::: Entries provided
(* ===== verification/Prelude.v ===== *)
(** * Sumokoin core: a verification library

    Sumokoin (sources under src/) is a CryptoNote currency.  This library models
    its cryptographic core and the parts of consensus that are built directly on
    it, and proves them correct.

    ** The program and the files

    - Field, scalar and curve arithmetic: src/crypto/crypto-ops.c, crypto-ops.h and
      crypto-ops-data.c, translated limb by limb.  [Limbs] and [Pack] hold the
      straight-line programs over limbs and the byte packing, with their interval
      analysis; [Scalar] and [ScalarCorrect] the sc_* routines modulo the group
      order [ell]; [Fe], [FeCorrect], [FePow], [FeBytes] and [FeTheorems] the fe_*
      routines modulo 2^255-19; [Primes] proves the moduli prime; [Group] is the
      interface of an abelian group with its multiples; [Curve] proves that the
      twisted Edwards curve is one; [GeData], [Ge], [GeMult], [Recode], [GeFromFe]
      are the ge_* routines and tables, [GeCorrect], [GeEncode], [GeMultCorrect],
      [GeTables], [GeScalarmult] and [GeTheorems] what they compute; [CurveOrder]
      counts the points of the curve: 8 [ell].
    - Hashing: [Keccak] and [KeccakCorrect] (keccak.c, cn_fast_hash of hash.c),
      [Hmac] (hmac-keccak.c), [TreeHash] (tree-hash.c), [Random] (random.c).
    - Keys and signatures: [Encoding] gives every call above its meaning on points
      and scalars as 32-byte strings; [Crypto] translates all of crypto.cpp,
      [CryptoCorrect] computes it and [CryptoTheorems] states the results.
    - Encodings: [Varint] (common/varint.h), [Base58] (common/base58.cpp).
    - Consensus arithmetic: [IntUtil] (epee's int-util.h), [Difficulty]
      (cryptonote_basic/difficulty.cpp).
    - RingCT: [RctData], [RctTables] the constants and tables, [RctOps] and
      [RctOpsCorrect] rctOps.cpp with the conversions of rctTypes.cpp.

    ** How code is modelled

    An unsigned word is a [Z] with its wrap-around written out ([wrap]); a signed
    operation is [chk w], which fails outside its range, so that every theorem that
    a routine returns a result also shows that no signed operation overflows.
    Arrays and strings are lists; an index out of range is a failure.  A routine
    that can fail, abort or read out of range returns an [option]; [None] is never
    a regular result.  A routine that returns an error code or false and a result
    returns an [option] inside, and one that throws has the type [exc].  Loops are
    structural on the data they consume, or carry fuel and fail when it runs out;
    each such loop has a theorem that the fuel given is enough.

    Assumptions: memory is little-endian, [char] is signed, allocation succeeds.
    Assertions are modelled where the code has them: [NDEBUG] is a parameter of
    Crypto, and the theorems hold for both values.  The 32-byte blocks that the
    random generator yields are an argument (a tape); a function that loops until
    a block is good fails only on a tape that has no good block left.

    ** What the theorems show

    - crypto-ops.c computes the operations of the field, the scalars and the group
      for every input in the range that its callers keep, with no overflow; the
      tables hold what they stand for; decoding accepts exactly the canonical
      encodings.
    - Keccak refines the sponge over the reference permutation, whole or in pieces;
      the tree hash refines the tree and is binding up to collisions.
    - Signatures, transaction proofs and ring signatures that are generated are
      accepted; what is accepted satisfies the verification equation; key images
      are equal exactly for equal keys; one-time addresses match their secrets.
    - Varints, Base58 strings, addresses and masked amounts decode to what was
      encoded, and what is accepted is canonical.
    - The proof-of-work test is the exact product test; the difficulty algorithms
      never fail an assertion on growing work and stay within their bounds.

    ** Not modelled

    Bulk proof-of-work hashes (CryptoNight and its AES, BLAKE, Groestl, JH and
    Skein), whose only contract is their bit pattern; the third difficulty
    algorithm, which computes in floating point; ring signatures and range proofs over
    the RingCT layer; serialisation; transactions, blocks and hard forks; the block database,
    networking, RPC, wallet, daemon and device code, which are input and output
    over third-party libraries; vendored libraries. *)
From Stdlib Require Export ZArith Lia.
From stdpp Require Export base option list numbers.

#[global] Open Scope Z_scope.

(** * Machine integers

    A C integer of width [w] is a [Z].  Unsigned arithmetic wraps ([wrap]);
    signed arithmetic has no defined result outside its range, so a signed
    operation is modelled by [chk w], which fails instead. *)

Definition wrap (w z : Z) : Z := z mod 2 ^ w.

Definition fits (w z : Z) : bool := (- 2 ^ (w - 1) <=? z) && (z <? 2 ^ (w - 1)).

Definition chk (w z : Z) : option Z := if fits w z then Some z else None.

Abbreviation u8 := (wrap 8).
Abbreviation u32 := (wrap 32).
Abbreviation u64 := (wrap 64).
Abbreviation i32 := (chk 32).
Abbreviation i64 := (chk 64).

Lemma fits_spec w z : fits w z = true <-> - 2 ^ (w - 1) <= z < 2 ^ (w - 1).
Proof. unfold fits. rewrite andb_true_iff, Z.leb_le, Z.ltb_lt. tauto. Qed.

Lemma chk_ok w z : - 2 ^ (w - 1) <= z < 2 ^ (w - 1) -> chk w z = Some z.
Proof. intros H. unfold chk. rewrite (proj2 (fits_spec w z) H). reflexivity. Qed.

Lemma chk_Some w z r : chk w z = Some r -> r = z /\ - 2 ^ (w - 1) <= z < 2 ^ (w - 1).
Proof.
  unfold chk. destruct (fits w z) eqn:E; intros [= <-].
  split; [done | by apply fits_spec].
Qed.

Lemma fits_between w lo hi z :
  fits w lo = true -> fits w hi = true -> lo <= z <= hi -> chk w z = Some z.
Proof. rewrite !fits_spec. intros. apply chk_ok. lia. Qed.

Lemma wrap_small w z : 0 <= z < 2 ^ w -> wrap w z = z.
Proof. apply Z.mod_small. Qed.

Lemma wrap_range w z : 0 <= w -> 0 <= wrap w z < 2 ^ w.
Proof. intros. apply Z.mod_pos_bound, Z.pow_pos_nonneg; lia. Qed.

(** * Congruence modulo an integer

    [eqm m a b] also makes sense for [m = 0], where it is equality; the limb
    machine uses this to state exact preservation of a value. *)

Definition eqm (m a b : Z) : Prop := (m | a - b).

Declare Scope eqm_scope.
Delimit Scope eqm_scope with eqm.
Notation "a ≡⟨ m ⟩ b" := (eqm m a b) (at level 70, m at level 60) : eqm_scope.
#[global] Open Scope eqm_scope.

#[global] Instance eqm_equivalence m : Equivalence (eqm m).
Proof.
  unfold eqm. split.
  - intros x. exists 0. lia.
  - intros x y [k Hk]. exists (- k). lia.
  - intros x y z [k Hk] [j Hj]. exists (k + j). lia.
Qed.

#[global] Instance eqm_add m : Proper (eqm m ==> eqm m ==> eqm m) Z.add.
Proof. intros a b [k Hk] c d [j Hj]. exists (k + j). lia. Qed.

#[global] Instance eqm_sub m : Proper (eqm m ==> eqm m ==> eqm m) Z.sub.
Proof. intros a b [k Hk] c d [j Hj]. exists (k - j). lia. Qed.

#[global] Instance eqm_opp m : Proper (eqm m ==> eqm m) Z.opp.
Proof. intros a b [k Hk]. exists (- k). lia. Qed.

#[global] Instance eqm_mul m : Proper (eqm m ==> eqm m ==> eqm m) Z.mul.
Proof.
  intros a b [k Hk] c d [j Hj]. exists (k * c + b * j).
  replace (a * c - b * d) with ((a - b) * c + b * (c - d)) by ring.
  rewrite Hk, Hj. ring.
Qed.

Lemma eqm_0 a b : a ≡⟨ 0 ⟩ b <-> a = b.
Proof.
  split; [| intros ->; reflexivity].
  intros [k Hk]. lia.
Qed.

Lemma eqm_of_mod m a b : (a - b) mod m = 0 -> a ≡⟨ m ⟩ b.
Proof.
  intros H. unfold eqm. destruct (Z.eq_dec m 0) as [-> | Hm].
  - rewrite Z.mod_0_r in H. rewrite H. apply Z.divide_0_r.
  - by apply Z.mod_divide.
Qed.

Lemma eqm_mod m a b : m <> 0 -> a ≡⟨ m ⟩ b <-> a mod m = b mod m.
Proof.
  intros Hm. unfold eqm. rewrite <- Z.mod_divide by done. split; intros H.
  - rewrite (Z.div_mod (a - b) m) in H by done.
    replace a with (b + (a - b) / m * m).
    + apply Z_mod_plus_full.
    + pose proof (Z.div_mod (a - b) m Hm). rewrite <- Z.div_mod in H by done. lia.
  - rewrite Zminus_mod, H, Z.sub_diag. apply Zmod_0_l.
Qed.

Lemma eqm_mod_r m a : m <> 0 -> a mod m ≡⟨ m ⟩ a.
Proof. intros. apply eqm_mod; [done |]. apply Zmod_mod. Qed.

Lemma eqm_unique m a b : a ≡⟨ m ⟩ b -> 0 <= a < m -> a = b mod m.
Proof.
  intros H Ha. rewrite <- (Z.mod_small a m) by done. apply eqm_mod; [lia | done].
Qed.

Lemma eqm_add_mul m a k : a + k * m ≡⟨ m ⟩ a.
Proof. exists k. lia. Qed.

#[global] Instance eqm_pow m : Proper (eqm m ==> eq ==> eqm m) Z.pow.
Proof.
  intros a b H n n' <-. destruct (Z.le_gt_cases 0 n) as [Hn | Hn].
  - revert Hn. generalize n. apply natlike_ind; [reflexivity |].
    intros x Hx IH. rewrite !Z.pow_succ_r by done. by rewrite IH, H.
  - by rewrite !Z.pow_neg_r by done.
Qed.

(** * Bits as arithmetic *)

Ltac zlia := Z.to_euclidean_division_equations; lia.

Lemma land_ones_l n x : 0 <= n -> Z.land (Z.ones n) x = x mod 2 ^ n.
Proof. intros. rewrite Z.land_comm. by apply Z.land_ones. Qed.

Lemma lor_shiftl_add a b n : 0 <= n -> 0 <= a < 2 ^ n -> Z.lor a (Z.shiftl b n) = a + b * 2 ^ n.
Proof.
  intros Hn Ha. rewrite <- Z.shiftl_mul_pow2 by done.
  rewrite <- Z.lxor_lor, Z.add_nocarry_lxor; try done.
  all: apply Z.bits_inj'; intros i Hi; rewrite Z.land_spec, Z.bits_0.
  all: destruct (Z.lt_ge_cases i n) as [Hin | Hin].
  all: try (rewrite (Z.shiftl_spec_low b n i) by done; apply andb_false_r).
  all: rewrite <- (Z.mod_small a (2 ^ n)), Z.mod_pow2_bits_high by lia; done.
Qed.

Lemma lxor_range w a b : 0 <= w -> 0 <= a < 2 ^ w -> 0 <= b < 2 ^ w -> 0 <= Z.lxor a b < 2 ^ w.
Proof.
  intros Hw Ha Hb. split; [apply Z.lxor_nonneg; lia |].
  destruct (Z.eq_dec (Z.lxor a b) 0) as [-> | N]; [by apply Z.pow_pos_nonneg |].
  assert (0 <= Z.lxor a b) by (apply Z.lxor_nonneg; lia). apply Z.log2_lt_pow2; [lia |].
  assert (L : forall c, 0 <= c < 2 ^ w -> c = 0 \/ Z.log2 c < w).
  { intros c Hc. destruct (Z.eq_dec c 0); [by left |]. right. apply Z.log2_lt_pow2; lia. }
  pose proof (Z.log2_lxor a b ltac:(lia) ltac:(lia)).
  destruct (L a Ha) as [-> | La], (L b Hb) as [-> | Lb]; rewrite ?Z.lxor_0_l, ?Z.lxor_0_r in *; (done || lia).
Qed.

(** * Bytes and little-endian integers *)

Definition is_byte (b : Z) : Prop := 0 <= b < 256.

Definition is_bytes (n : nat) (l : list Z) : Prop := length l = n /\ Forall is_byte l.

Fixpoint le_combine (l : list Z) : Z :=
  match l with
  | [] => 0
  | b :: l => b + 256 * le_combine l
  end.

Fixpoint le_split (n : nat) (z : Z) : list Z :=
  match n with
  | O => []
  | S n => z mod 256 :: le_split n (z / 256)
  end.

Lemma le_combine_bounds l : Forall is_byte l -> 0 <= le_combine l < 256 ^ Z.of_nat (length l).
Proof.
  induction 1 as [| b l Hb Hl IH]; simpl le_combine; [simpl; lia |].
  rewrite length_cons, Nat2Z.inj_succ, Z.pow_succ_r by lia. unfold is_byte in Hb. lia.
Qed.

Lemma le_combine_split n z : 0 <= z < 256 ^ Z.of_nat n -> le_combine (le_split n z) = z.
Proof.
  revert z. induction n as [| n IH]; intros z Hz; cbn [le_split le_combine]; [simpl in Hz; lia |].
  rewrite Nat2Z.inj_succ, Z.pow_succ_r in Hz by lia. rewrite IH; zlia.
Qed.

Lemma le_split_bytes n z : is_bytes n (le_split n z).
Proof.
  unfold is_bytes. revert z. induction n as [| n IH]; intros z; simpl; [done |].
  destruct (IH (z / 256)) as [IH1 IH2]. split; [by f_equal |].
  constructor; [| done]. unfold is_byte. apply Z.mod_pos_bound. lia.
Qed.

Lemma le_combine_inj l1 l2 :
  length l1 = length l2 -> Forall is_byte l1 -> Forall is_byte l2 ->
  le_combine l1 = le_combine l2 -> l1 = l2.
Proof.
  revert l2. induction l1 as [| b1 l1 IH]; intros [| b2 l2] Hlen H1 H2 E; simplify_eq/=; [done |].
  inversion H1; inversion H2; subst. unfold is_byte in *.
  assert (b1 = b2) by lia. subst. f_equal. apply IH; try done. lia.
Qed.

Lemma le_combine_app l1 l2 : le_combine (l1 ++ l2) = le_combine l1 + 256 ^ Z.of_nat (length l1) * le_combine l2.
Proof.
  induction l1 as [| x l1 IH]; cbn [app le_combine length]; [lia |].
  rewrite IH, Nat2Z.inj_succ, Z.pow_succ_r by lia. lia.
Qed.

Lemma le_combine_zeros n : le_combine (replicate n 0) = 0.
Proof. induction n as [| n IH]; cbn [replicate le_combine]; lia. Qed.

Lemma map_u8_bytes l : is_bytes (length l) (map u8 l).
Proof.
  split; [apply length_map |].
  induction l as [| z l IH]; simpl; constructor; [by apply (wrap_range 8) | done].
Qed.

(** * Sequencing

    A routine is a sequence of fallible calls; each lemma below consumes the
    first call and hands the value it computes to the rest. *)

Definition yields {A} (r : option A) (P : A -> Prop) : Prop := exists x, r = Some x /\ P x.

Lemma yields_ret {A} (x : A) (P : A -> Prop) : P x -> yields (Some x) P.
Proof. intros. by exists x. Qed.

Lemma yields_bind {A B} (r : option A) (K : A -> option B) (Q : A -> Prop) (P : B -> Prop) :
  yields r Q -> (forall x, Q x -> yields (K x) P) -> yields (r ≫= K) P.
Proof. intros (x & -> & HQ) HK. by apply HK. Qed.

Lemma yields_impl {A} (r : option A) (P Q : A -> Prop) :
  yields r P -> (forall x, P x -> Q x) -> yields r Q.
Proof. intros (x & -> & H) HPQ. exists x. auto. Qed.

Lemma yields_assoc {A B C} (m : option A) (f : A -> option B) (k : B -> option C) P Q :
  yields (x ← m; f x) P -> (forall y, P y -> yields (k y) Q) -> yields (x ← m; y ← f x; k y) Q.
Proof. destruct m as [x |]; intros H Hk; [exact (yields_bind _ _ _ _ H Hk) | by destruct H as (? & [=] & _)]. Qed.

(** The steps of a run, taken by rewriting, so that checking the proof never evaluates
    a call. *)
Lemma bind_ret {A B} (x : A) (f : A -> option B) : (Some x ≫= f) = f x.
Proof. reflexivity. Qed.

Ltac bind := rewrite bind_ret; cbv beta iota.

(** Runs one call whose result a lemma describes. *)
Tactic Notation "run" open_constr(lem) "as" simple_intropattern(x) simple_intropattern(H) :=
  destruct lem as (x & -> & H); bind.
::::::
What this task involves ::
The answer must be a verbatim transcription of the entries above, from the first line through the line that contains "operation is [chk", and nothing more.

Exercise answer ::
(* ===== verification/Prelude.v ===== *)
(** * Sumokoin core: a verification library

    Sumokoin (sources under src/) is a CryptoNote currency.  This library models
    its cryptographic core and the parts of consensus that are built directly on
    it, and proves them correct.

    ** The program and the files

    - Field, scalar and curve arithmetic: src/crypto/crypto-ops.c, crypto-ops.h and
      crypto-ops-data.c, translated limb by limb.  [Limbs] and [Pack] hold the
      straight-line programs over limbs and the byte packing, with their interval
      analysis; [Scalar] and [ScalarCorrect] the sc_* routines modulo the group
      order [ell]; [Fe], [FeCorrect], [FePow], [FeBytes] and [FeTheorems] the fe_*
      routines modulo 2^255-19; [Primes] proves the moduli prime; [Group] is the
      interface of an abelian group with its multiples; [Curve] proves that the
      twisted Edwards curve is one; [GeData], [Ge], [GeMult], [Recode], [GeFromFe]
      are the ge_* routines and tables, [GeCorrect], [GeEncode], [GeMultCorrect],
      [GeTables], [GeScalarmult] and [GeTheorems] what they compute; [CurveOrder]
      counts the points of the curve: 8 [ell].
    - Hashing: [Keccak] and [KeccakCorrect] (keccak.c, cn_fast_hash of hash.c),
      [Hmac] (hmac-keccak.c), [TreeHash] (tree-hash.c), [Random] (random.c).
    - Keys and signatures: [Encoding] gives every call above its meaning on points
      and scalars as 32-byte strings; [Crypto] translates all of crypto.cpp,
      [CryptoCorrect] computes it and [CryptoTheorems] states the results.
    - Encodings: [Varint] (common/varint.h), [Base58] (common/base58.cpp).
    - Consensus arithmetic: [IntUtil] (epee's int-util.h), [Difficulty]
      (cryptonote_basic/difficulty.cpp).
    - RingCT: [RctData], [RctTables] the constants and tables, [RctOps] and
      [RctOpsCorrect] rctOps.cpp with the conversions of rctTypes.cpp.

    ** How code is modelled

    An unsigned word is a [Z] with its wrap-around written out ([wrap]); a signed
    operation is [chk w], which fails outside its range, so that every theorem that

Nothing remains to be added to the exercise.